Matt Yglesias notes that the financial community was strongly opposed to dollar devaluation in 1933, despite the fact that most businesses benefited from the policy.
Economic recovery would be good for business, but businessmen who may be good at running businesses are extremely bad judges of macroeconomic policy. Consider, for example, the Great Depression, and the monetary stimulus that economists from Milton Friedman on the right to Christina Romer on the left now agree ended it.
The Depression was not good for big business. Nor was it good for banks and large financial institutions. Ending the Depression required stepping on some toes, but fundamentally the Depression was a negative-sum experience and everyone was better off when growth returned. But here’s a couple New York Times articles from June of 1933 — “Plea” from June 2, “Return to Gold” from June 4 — showing the business community’s intense hostility to the expansionary monetary policy that eventually saved all their skins:
I agree with the implication Matt draws from this example; businessmen can’t be trusted to know what’s in their own best interest. But it was actually a bit more complicated—and in an interesting way. The dollar devaluation policy was strongly supported by stock investors, and also some manufacturers. It was opposed by the American Federation of Labor. Keynes initially supported the policy, but later turned against it went he felt FDR had gone too far. Irving Fisher, who’s now often seen as being to the right of Keynes, supported it throughout 1933. Right wing populist Father Coughlin was a strong supporter of FDR’s policy, whereas a number of FDR’s advisers resigned in protest.
I’m sure one can come up with reasons for all these splits. The policy helped stockholders but hurt holders of Treasury bonds. It helped unemployed workers but raised the cost of living for those with steady jobs. But I also think many people simply misjudged the effects of the policy. Unfortunately, we’ll never know for sure how effective it could have been, as an explosive recovery was aborted in July 1933 by the NIRA. But until that time, industrial production had risen 57% in 4 months, an annual rate of nearly 300%.
How about today? One difference is that in 1933 there really wasn’t much doubt that dollar devaluation would have some effect, at least on prices. Today many on the left discount the possibility of monetary stimulus. However I recall Joe Stiglitz and Robert Reich complaining about the effect of QE2 on the value of the dollar. And where are the unions demanding easier money? I don’t recall a single utterance from them on the subject. Might they have the same concerns as the AFL had in 1933?

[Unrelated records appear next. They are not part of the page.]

(** * github-actions: the run-completion monitor

    A shallow embedding of the Go sources of kevinburke/github-actions
    (package [lib] and the [main] package of the command) together with the
    properties of the log tail extractor, the progress throttle, the error
    classifier, the run records, the job summary and the polling loop.

    Conventions of the embedding:
    - Go [int], [int64] and [time.Duration] values are integers in [Z];
      where the Go code relies on 64-bit wrap-around or saturation the
      wrap-around is written out ([wrap64], [Sub], [Round]).
    - A [[]byte] is a [list byte]; a Go [string] is a [string].
    - A [time.Time] is an instant counted in nanoseconds, an integer in [Z].
    - A run-time panic of a slice expression is the result [None]. *)

From Stdlib Require Import ZArith List Bool Lia.
From Stdlib.Strings Require Import String Ascii Byte.
Import ListNotations.

Local Open Scope Z_scope.

(** ** Bytes and slices *)

Abbreviation bytes := (list byte).

Definition nl : byte := x0a.
Definition tab : byte := x09.

Definition B (s : string) : bytes := list_byte_of_string s.

Definition len {A : Type} (s : list A) : Z := Z.of_nat (List.length s).

(** [s[:hi]]: panics unless [0 <= hi <= len(s)]. *)
Definition slice_to {A : Type} (s : list A) (hi : Z) : option (list A) :=
  if (0 <=? hi) && (hi <=? len s) then Some (firstn (Z.to_nat hi) s) else None.

(** [s[lo:]]: panics unless [0 <= lo <= len(s)]. *)
Definition slice_from {A : Type} (s : list A) (lo : Z) : option (list A) :=
  if (0 <=? lo) && (lo <=? len s) then Some (skipn (Z.to_nat lo) s) else None.

(** [bytes.IndexByte(s, c)]: index of the first [c] in [s], or [-1]. *)
Fixpoint IndexByte (s : bytes) (c : byte) : Z :=
  match s with
  | [] => -1
  | b :: s' =>
      if Byte.eqb b c then 0
      else let i := IndexByte s' c in if i =? -1 then -1 else i + 1
  end.

(** [bytes.LastIndexByte(s, c)]: index of the last [c] in [s], or [-1]. *)
Fixpoint LastIndexByte (s : bytes) (c : byte) : Z :=
  match s with
  | [] => -1
  | b :: s' =>
      let i := LastIndexByte s' c in
      if i =? -1 then (if Byte.eqb b c then 0 else -1) else i + 1
  end.

(** [bytes.Repeat(b, count)] for a one-byte [b] and [count >= 0]. *)
Definition Repeat (b : byte) (count : Z) : bytes := repeat b (Z.to_nat count).

(** The ASCII digit of [d], for [0 <= d <= 9]. *)
Definition digit (d : Z) : byte :=
  match Byte.of_N (Z.to_N (48 + d)) with
  | Some b => b
  | None => x30
  end.

Definition byte_val (b : byte) : Z := Z.of_N (Byte.to_N b).

(** A pointer or interface compared with [nil]. *)
Definition is_None {A : Type} (p : option A) : bool :=
  match p with None => true | Some _ => false end.

(** ** The built-in interface [error]

    An error value is modelled by its dynamic type and the fields the
    program inspects.  A pointer held by a non-nil interface value is taken
    to be non-nil. *)

Inductive error : Type :=
| nil_error                                             (* the nil interface *)
| url_Error (Op URL : string) (Err : error)            (* [*url.Error] *)
| net_OpError (Op Net : string) (Err : error)          (* [*net.OpError] *)
| net_DNSError (Err Name : string) (IsTimeout IsTemporary : bool)
                                                       (* [*net.DNSError] *)
| net_UnknownNetworkError (s : string)                 (* [net.UnknownNetworkError] *)
| other_error (message : string) (timeout temporary : option bool).
  (* a value of any other dynamic type: its message, and the results of its
     methods [Timeout() bool] and [Temporary() bool] where it has them *)

Definition is_nil (err : error) : bool :=
  match err with nil_error => true | _ => false end.

(** The method [Timeout() bool] of the dynamic type, where there is one.
    [*url.Error] and [*net.OpError] ask the error they wrap. *)
Fixpoint Timeout (err : error) : option bool :=
  match err with
  | nil_error => None
  | url_Error _ _ e | net_OpError _ _ e =>
      Some match Timeout e with Some t => t | None => false end
  | net_DNSError _ _ t _ => Some t
  | net_UnknownNetworkError _ => Some false
  | other_error _ t _ => t
  end.

(** Whether the dynamic type implements the interface [net.Error], that is
    has the methods [Error], [Timeout] and [Temporary]. *)
Definition implements_net_Error (err : error) : bool :=
  match err with
  | nil_error => false
  | url_Error _ _ _ | net_OpError _ _ _ | net_DNSError _ _ _ _
  | net_UnknownNetworkError _ => true
  | other_error _ (Some _) (Some _) => true
  | other_error _ _ _ => false
  end.

(** [errors.New(text)] and [fmt.Errorf] without the verb [%w]. *)
Definition errors_New (text : string) : error := other_error text None None.

(** ** package time *)

Module time.

Definition Time := Z.
Definition Duration := Z.

Definition Nanosecond : Duration := 1.
Definition Microsecond : Duration := 1000 * Nanosecond.
Definition Millisecond : Duration := 1000 * Microsecond.
Definition Second : Duration := 1000 * Millisecond.
Definition Minute : Duration := 60 * Second.
Definition Hour : Duration := 60 * Minute.

Definition minDuration : Duration := - 2 ^ 63.
Definition maxDuration : Duration := 2 ^ 63 - 1.
(** X2: two points on the equator whose longitudes differ by [Δ] with
    [0 <= Δ <= 180] are [R * radians(Δ)] apart. *)
Theorem X2_equator_distance (lon1 lon2 : R) :
  0 <= lon2 - lon1 <= 180 ->
  haversine_distance 0 lon1 0 lon2 = Ok (EarthRadius * radians (lon2 - lon1)).
Proof.
  intros H.
  unfold haversine_distance; rewrite hav_a_closed, radians_0, sin_0, cos_0.
  replace (1 - (0 * 0 + 1 * 1 * cos (radians (lon2 - lon1))))
    with (1 - cos (radians (lon2 - lon1))) by ring.
  apply haversine_tail_angle.
  pose proof (radians_range _ _ _ H) as Hr; rewrite radians_0, radians_180 in Hr.
  exact Hr.
Qed.

Lemma X2_witness :
  0 <= 10 - 0 <= 180 /\
  haversine_distance 0 0 0 10 = Ok (EarthRadius * radians (10 - 0)).
Proof.
  assert (H : 0 <= 10 - 0 <= 180) by lra.
  split; [exact H | exact (X2_equator_distance 0 10 H)].
Defined.

(** X3: two valid points on the same meridian, [lat1 <= lat2], are
    [R * radians(lat2 - lat1)] apart. *)
Theorem X3_meridian_distance (lat1 lat2 lon : R) :
  -90 <= lat1 -> lat1 <= lat2 -> lat2 <= 90 ->
  haversine_distance lat1 lon lat2 lon = Ok (EarthRadius * radians (lat2 - lat1)).
Proof.
  intros H1 H2 H3.
  unfold haversine_distance; rewrite hav_a_closed, Rminus_diag, radians_0, cos_0.
  replace (1 - (sin (radians lat1) * sin (radians lat2)
               + cos (radians lat1) * cos (radians lat2) * 1))
    with (1 - cos (radians (lat2 - lat1)))
    by (rewrite radians_minus, cos_minus; ring).
  apply haversine_tail_angle.
  assert (H : 0 <= lat2 - lat1 <= 180) by lra.
  pose proof (radians_range _ _ _ H) as Hr; rewrite radians_0, radians_180 in Hr.
  exact Hr.
Qed.
(** One lane is rewritten without touching the handles in its queue. *)
Lemma rewrite_moves name st' es s s' :
  lanes s' = mapSet name st' (lanes s) →
  map promise (queue st') = queuedHandles name s →
  inflight s' = inflight s → nextPromise s' = nextPromise s →
  trace s' = trace s ++ es → settled es = [] →
  moves 0 s s'.
Proof.
  intros Hl Hq Hi Hn Ht Hs. apply (moves_quiet es); [done | done | done |].
  unfold owned. rewrite Hl, Hi. pose proof (waiting_mapSet name st' s) as Hw.
  rewrite Hq in Hw. count_handles.
Qed.

Lemma getLaneState_moves name s :
  moves 0 s (withLanes (getLaneState name (lanes s)).2 s)
  ∧ mapGet name (getLaneState name (lanes s)).2 = Some (getLaneState name (lanes s)).1
  ∧ map promise (queue (getLaneState name (lanes s)).1) = queuedHandles name s.
Proof.
  unfold getLaneState, queuedHandles.
  destruct (mapGet name (lanes s)) as [st|] eqn:E; simpl.
  - split; [|done]. apply (moves_quiet []); try done. simpl. by rewrite app_nil_r.
  - split; [|split; [apply mapGet_mapSet_eq | done]].
    apply (rewrite_moves name (mkLane name [] ∅ 1 false 0) []); try done.
    + unfold queuedHandles. by rewrite E.
    + simpl. by rewrite app_nil_r.
Qed.

Lemma drainLane_moves name now s : moves 0 s (drainLane name now s).
Proof.
  unfold drainLane. destruct (getLaneState_moves name s) as (Hm & Hget & Hq).
  destruct (getLaneState name (lanes s)) as [st ls]. simpl in *.
  destruct (draining st); [done|].
  apply (moves_trans 0 0 _ _ _ Hm). by eapply (pump_moves name now _ st).
Qed.

Lemma setCommandLaneConcurrency_moves l n now s :
  moves 0 s (setCommandLaneConcurrency l n now s).
Proof.
  unfold setCommandLaneConcurrency.
  destruct (getLaneState_moves (cleanLane l) s) as (Hm & Hget & Hq).
  destruct (getLaneState (cleanLane l) (lanes s)) as [st ls]. simpl in *.
  apply (moves_trans 0 0 _ _ _ Hm).
  eapply (moves_trans 0 0); [|apply drainLane_moves].
  eapply (rewrite_moves (cleanLane l) _ []); try done; simpl.
  - unfold queuedHandles. simpl. by rewrite Hget.
  - by rewrite app_nil_r.
Qed.

Lemma enqueueCommandInLane_moves l w cb now s :
  moves 1 s (enqueueCommandInLane l w cb now s).2.
Proof.
  unfold enqueueCommandInLane.
  destruct (getLaneState_moves (cleanLane l) s) as (Hm & Hget & Hq).
  destruct (getLaneState (cleanLane l) (lanes s)) as [st ls]. simpl in *.
  apply (moves_trans 0 1 _ _ _ Hm).
  eapply (moves_trans 1 0); [|apply drainLane_moves].
  split; [simpl; lia|]. eexists. split; [reflexivity|]. simpl.
  unfold owned. simpl.
  pose proof (waiting_mapSet (cleanLane l)
                (mkLane (lane st)
                   (queue st ++ [mkEntry (nextPromise s) now (default 2000 w) cb])
                   (activeTaskIds st) (maxConcurrent st) (draining st) (generation st))
                (withLanes ls s)) as Hw.
  unfold queuedHandles in Hw. simpl in Hw. rewrite Hget, map_app in Hw. simpl in Hw.
  change (nextPromise s :: ?l) with ([nextPromise s] ++ l). count_handles.
Qed.

Lemma settled_rejects (reason : Reason) (q : list QueueEntry) :
  settled (map (fun e => Reject (promise e) reason) q) = map promise q.
Proof. induction q as [|e q IH]; simpl; [done|]. by rewrite <- IH. Qed.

On the right you have splits all over the place. Quasi-monetarists vs. old monetarists. Stock investors vs. bond investors. Perry criticizes monetary stimulus while Romney refuses to criticize monetary stimulus. There’s even a split within the National Review. Undoubtedly the right is much more hostile than the left, but it’s hardly monolithic. And in Britain there are press reports that the Cameron government favors monetary stimulus.
There are good reasons for this. Monetary stimulus has (greatly overrated) implications for the distribution of income. But it also has non-zero sum effects that reasonable people can interpret differently. In my view the non-zero-sum effects of monetary stimulus right now are so large and positive that even savers would benefit as a class (albeit not in every single case.)